# SC19B081


K-means is sensitive to the random choice of initial clusters. To improve 
your odds of getting a good clustering, implement a wrapper function 
restarts.ipynb to do R random restarts and return the clustering with 
the lowest SSD error.

Inputs: same as for my_kmeans.ipynb plus
- a scalar R denoting how many random restarts to perform.

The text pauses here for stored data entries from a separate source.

(** * json_to_images: layout and composition of ARC puzzle images

    A shallow embedding of [json_to_images.py].  Python integers are [Z],
    lists are [list], the JSON objects of the document are finite maps with
    string keys, exceptions are an error monad, and the PIL canvas is a
    record that logs the drawing primitives issued against it. *)

From stdpp Require Import gmap strings list fin_maps.
From Stdlib Require Import ZArith DecimalString Lia.

Open Scope Z_scope.

(** ** Exceptions *)

Inductive exn :=
  | ValueError (msg : string)
  | IndexError (msg : string)
  | KeyError (msg : string)
  | OSError (msg : string).

(** [str(e)] *)
Definition str (e : exn) : string :=
  match e with
  | ValueError m | IndexError m | KeyError m | OSError m => m
  end.

(** [isinstance(e, ValueError)], the test made by [except ValueError]. *)
Definition is_ValueError (e : exn) : bool :=
  match e with ValueError _ => true | _ => false end.

Inductive result (A : Type) :=
  | Ok (a : A)
  | Raise (e : exn).
Arguments Ok {A} a.
Arguments Raise {A} e.

#[global] Instance result_ret : MRet result := fun _ a => Ok a.
#[global] Instance result_bind : MBind result := fun _ _ f m =>
  match m with
  | Ok a => f a
  | Raise e => Raise e
  end.

Definition succeeds {A} (r : result A) : Prop := exists a, r = Ok a.

(** ** Python built-ins *)

Definition len {A} (l : list A) : Z := Z.of_nat (length l).

(** Truth value of a list: empty lists are false. *)
Definition truthy {A} (l : list A) : bool :=
  match l with
  | [] => false
  | _ :: _ => true
  end.

(** [range(n)] *)
Definition range (n : Z) : list Z := Z.of_nat <$> seq 0 (Z.to_nat n).

(** [l[i]]: negative indices count from the end, anything out of range
    raises [IndexError]. *)
Definition index {A} (l : list A) (i : Z) : result A :=
  let j := if i <? 0 then len l + i else i in
  if j <? 0 then Raise (IndexError "list index out of range")
  else match l !! Z.to_nat j with
       | Some a => Ok a
       | None => Raise (IndexError "list index out of range")
       end.

(** [d[k]] *)
Definition subscript `{Countable K} {V} (d : gmap K V) (k : K) (repr : string)
  : result V :=
  match d !! k with
  | Some v => Ok v
  | None => Raise (KeyError repr)
  end.

(** [d.get(k, dflt)] *)
Definition dict_get `{Countable K} {V} (d : gmap K V) (k : K) (dflt : V) : V :=
  default dflt (d !! k).

(** A [for] loop over [l] threading the mutated state [s]. *)
Fixpoint for_each {A S} (l : list A) (s : S) (body : A -> S -> result S)
  : result S :=
  match l with
  | [] => Ok s
  | a :: l' => s' ← body a s; for_each l' s' body
  end.

(** ** Constants *)

Definition rgb : Type := Z * Z * Z.

Definition ARC_COLORS : gmap Z rgb :=
  list_to_map
    [ (0, (0, 0, 0));
      (1, (0, 116, 217));
      (2, (255, 65, 54));
      (3, (46, 204, 64));
      (4, (255, 220, 0));
      (5, (170, 170, 170));
      (6, (240, 18, 190));
      (7, (255, 133, 27));
      (8, (127, 219, 255));
      (9, (128, 0, 0)) ].

Definition CELL_SIZE : Z := 20.
Definition GRID_PADDING : Z := 0.
Definition GRID_SPACING : Z := 20.
Definition LABEL_HEIGHT : Z := 30.
Definition MARGIN : Z := 20.

(** ** The canvas

    [Image.new] allocates a canvas; [ImageDraw.Draw(img)] is a handle on the
    same canvas, so drawing through it is modelled as an update of the image:
    each primitive is appended to the log [ops]. *)

Inductive draw_op :=
  | Rectangle (box : Z * Z * Z * Z) (fill outline : rgb)
  | Text (xy : Z * Z) (text : string) (fill : rgb).

Record Image := mkImage {
  size : Z * Z;
  background : rgb;
  ops : list draw_op
}.

Definition Image_new (sz : Z * Z) (color : rgb) : Image :=
  {| size := sz; background := color; ops := [] |}.

Definition emit (img : Image) (new : list draw_op) : Image :=
  {| size := size img; background := background img; ops := ops img ++ new |}.

Definition draw_rectangle (draw : Image) (box : Z * Z * Z * Z)
    (fill outline : rgb) : Image :=
  emit draw [Rectangle box fill outline].

Definition draw_text (draw : Image) (xy : Z * Z) (text : string) (fill : rgb)
  : Image :=
  emit draw [Text xy text fill].

(** ** Grids *)

Abbreviation Grid := (list (list Z)).

Definition draw_grid (draw : Image) (grid : Grid)
    (x_offset y_offset cell_size grid_padding : Z) : result Image :=
  if negb (truthy grid) || (len grid =? 0) then Ok draw
  else
    let height := len grid in
    width ← (if 0 <? height then row ← index grid 0; Ok (len row) else Ok 0);
    for_each (range height) draw (fun y draw =>
      for_each (range width) draw (fun x draw =>
        in_bounds ← (if y <? len grid
                     then row ← index grid y; Ok (x <? len row)
                     else Ok false);
        color_id ← (if in_bounds : bool
                    then row ← index grid y; index row x
                    else Ok 0);
        black ← subscript ARC_COLORS 0 "0";
        let color := dict_get ARC_COLORS color_id black in
        let cell_x := x_offset + x * (cell_size + grid_padding) in
        let cell_y := y_offset + y * (cell_size + grid_padding) in
        Ok (draw_rectangle draw
              (cell_x, cell_y, cell_x + cell_size - 1, cell_y + cell_size - 1)
              color (100, 100, 100)))).

Definition draw_blank_grid (draw : Image) (width height : Z)
    (x_offset y_offset cell_size grid_padding : Z) : result Image :=
  for_each (range height) draw (fun y draw =>
    for_each (range width) draw (fun x draw =>
      let cell_x := x_offset + x * (cell_size + grid_padding) in
      let cell_y := y_offset + y * (cell_size + grid_padding) in
      Ok (draw_rectangle draw
            (cell_x, cell_y, cell_x + cell_size - 1, cell_y + cell_size - 1)
            (255, 255, 255) (200, 200, 200)))).

Definition get_grid_size (grid : Grid) : result (Z * Z) :=
  if negb (truthy grid) || (len grid =? 0) then Ok (0, 0)
  else
    w ← (if 0 <? len grid then row ← index grid 0; Ok (len row) else Ok 0);
    Ok (w, len grid).

(** ** Documents

    The parsed JSON document: an object whose keys ["train"] and ["test"]
    hold lists of objects, each with the grids under ["input"] and
    ["output"].  Any key may be missing. *)

Abbreviation Example := (gmap string Grid).
Abbreviation Document := (gmap string (list (gmap string Grid))).

(** [enumerate(l, start)] and [enumerate(l)] *)
Fixpoint enumerate_from {A} (start : Z) (l : list A) : list (Z * A) :=
  match l with
  | [] => []
  | a :: l' => (start, a) :: enumerate_from (start + 1) l'
  end.

Definition enumerate {A} (l : list A) : list (Z * A) := enumerate_from 0 l.

(** [f"{n}"] for an integer. *)
Definition format_int (n : Z) : string := NilZero.string_of_int (Z.to_int n).

(** The dictionaries collected in [train_info] and the one in [test_info]. *)
Module TrainInfo.
Record t := mk {
  index : Z;
  input : Grid;
  output : Grid;
  input_size : Z * Z;
  output_size : Z * Z;
  height : Z
}.
End TrainInfo.

Module TestInfo.
Record t := mk {
  input : Grid;
  output : Grid;
  input_size : Z * Z;
  output_size : Z * Z;
  input_height : Z;
  output_height : Z
}.
End TestInfo.

(** ** Layout of the training examples

    The loop "Process train examples", which [create_puzzle_image]
    (lines 98-126) and [create_examples_image] (lines 263-291) both run; the
    state is [(examples_width, examples_height, train_info)]. *)

Definition process_train_example (item : Z * Example)
    (st : Z * Z * list TrainInfo.t) : result (Z * Z * list TrainInfo.t) :=
  let '(i, example) := item in
  let '(examples_width, examples_height, train_info) := st in
  let input_grid := dict_get example "input" [] in
  let output_grid := dict_get example "output" [] in
  '(input_w, input_h) ← get_grid_size input_grid;
  '(output_w, output_h) ← get_grid_size output_grid;
  let grid_width :=
    input_w * (CELL_SIZE + GRID_PADDING)
    + GRID_SPACING
    + output_w * (CELL_SIZE + GRID_PADDING) in
  let grid_height := Z.max input_h output_h * (CELL_SIZE + GRID_PADDING) in
  let examples_width := Z.max examples_width grid_width in
  let train_info :=
    train_info ++
    [ {| TrainInfo.index := i;
         TrainInfo.input := input_grid;
         TrainInfo.output := output_grid;
         TrainInfo.input_size := (input_w, input_h);
         TrainInfo.output_size := (output_w, output_h);
         TrainInfo.height := grid_height |} ] in
  let examples_height :=
    examples_height + (grid_height + LABEL_HEIGHT * 2 + GRID_SPACING) in
  Ok (examples_width, examples_height, train_info).

Definition process_train_examples (train : list Example)
  : result (Z * Z * list TrainInfo.t) :=
  for_each (enumerate train) (0, 0, []) process_train_example.

(** ** create_puzzle_image *)

(** "Process test input (right side)", lines 128-150: yields
    [(test_info, test_width)]. *)
Definition process_test_input (test : list Example)
  : result (option TestInfo.t * Z) :=
  if truthy test && (0 <? len test) then
    t0 ← index test 0;
    let test_input := dict_get t0 "input" [] in
    t0 ← index test 0;
    let test_output := dict_get t0 "output" [] in
    '(test_w, test_h) ← get_grid_size test_input;
    '(output_w, output_h) ←
      (if truthy test_output then get_grid_size test_output
       else Ok (test_w, test_h));
    let test_width := Z.max test_w output_w * (CELL_SIZE + GRID_PADDING) in
    Ok (Some {| TestInfo.input := test_input;
                TestInfo.output := test_output;
                TestInfo.input_size := (test_w, test_h);
                TestInfo.output_size := (output_w, output_h);
                TestInfo.input_height := test_h * (CELL_SIZE + GRID_PADDING);
                TestInfo.output_height := output_h * (CELL_SIZE + GRID_PADDING) |},
        test_width)
  else Ok (None, 0).

(** The locals computed before the canvas is allocated, lines 92-171. *)
Record puzzle_layout := mk_puzzle_layout {
  train_info : list TrainInfo.t;
  test_info : option TestInfo.t;
  examples_width : Z;
  examples_height : Z;
  test_width : Z;
  left_column_width : Z;
  right_column_width : Z;
  column_spacing : Z;
  img_width : Z;
  test_column_height : Z;
  img_height : Z
}.

Definition compute_puzzle_layout (train test : list Example)
  : result puzzle_layout :=
  '(examples_width, examples_height, train_info) ← process_train_examples train;
  '(test_info, test_width) ← process_test_input test;
  let left_column_width := examples_width + 2 * MARGIN in
  let right_column_width :=
    if test_info is Some _ then test_width + 2 * MARGIN else 0 in
  let column_spacing := GRID_SPACING * 2 in
  let img_width := left_column_width + column_spacing + right_column_width in
  let test_column_height :=
    match test_info with
    | Some ti =>
        LABEL_HEIGHT
        + LABEL_HEIGHT
        + TestInfo.input_height ti
        + GRID_SPACING
        + LABEL_HEIGHT
        + TestInfo.output_height ti
    | None => 0
    end in
  let img_height := Z.max examples_height test_column_height + MARGIN in
  Ok {| train_info := train_info;
        test_info := test_info;
        examples_width := examples_width;
        examples_height := examples_height;
        test_width := test_width;
        left_column_width := left_column_width;
        right_column_width := right_column_width;
        column_spacing := column_spacing;
        img_width := img_width;
        test_column_height := test_column_height;
        img_height := img_height |}.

Outputs: same as for my_kmeans.ipynb, but
- ssd is the lowest SSD across all random restarts.

In [1]:
import numpy as np
def pdist2(ref,samples):
    
    """
    Inputs:
    - ref:  reference matrix of size KxD
    - samples: sample matrix of size NxD
    
    Returns:
    - dist: Euclidean distance between the K ref points and N samples,
            size K,N
    
    """
    K,D1 = ref.shape
    N,D2 = samples.shape
    assert D1==D2, 'Dimensions of reference and samples dont match' 
    dist = np.zeros([K,N])
    for i in range(K):
        for j in range(N):
            dist[i,j] = np.linalg.norm(ref[i,:] - samples[j,:])
    
    return dist
def k_means(A, K, iters):
    """
    Inputs:
    - A: matrix A of size NxD, where N is number of samples and D is the dimensionality of Feature representation
    - K: number of clusters
    - iters: number of iterations
    
    Returns:
    - cluster_id: Nx1 vector, with class labels in it, class labels : 1 to K
    - cluster_center: KxD matrix containing center of each cluster
    - ssd: sum of squared distances  
     
    """
    N,D = A.shape
    A_max = np.max(A,axis=0)
    A_min = np.min(A,axis=0)
    cluster_center = A_min + (A_max-A_min)*np.random.rand(K,D)
    distances = np.zeros([K,N])
    for i in range(iters):
        distances = pdist2(cluster_center,A)
        cluster_id = np.argmin(distances,axis=0)
        classifying_matrix = np.zeros([N,D,K])
        id_count = np.zeros(K,dtype=int)
        for i,id in enumerate(cluster_id):
            id_count[id] += 1
            classifying_matrix[id_count[id]-1,:,id] = A[i,:]
        for i in range(K):
            cluster_center[i,:] = np.sum(classifying_matrix[:,:,i],axis=0)/id_count[i]
    
    ssd = np.sum((pdist2(cluster_center,A))**2)
     
    return cluster_id,cluster_center,ssd

In [2]:
def wrapper_kmeans(A,K,iters,R):
    ssd_old = np.inf
    for i in range(R):
        cluster_id,cluster_center,ssd_new = k_means(A,K,iters)
        if (ssd_new < ssd_old):
            cluster_id_best = cluster_id
            cluster_center_best = cluster_center
            ssd_old = ssd_new
    
    return cluster_id_best,cluster_center_best,ssd_old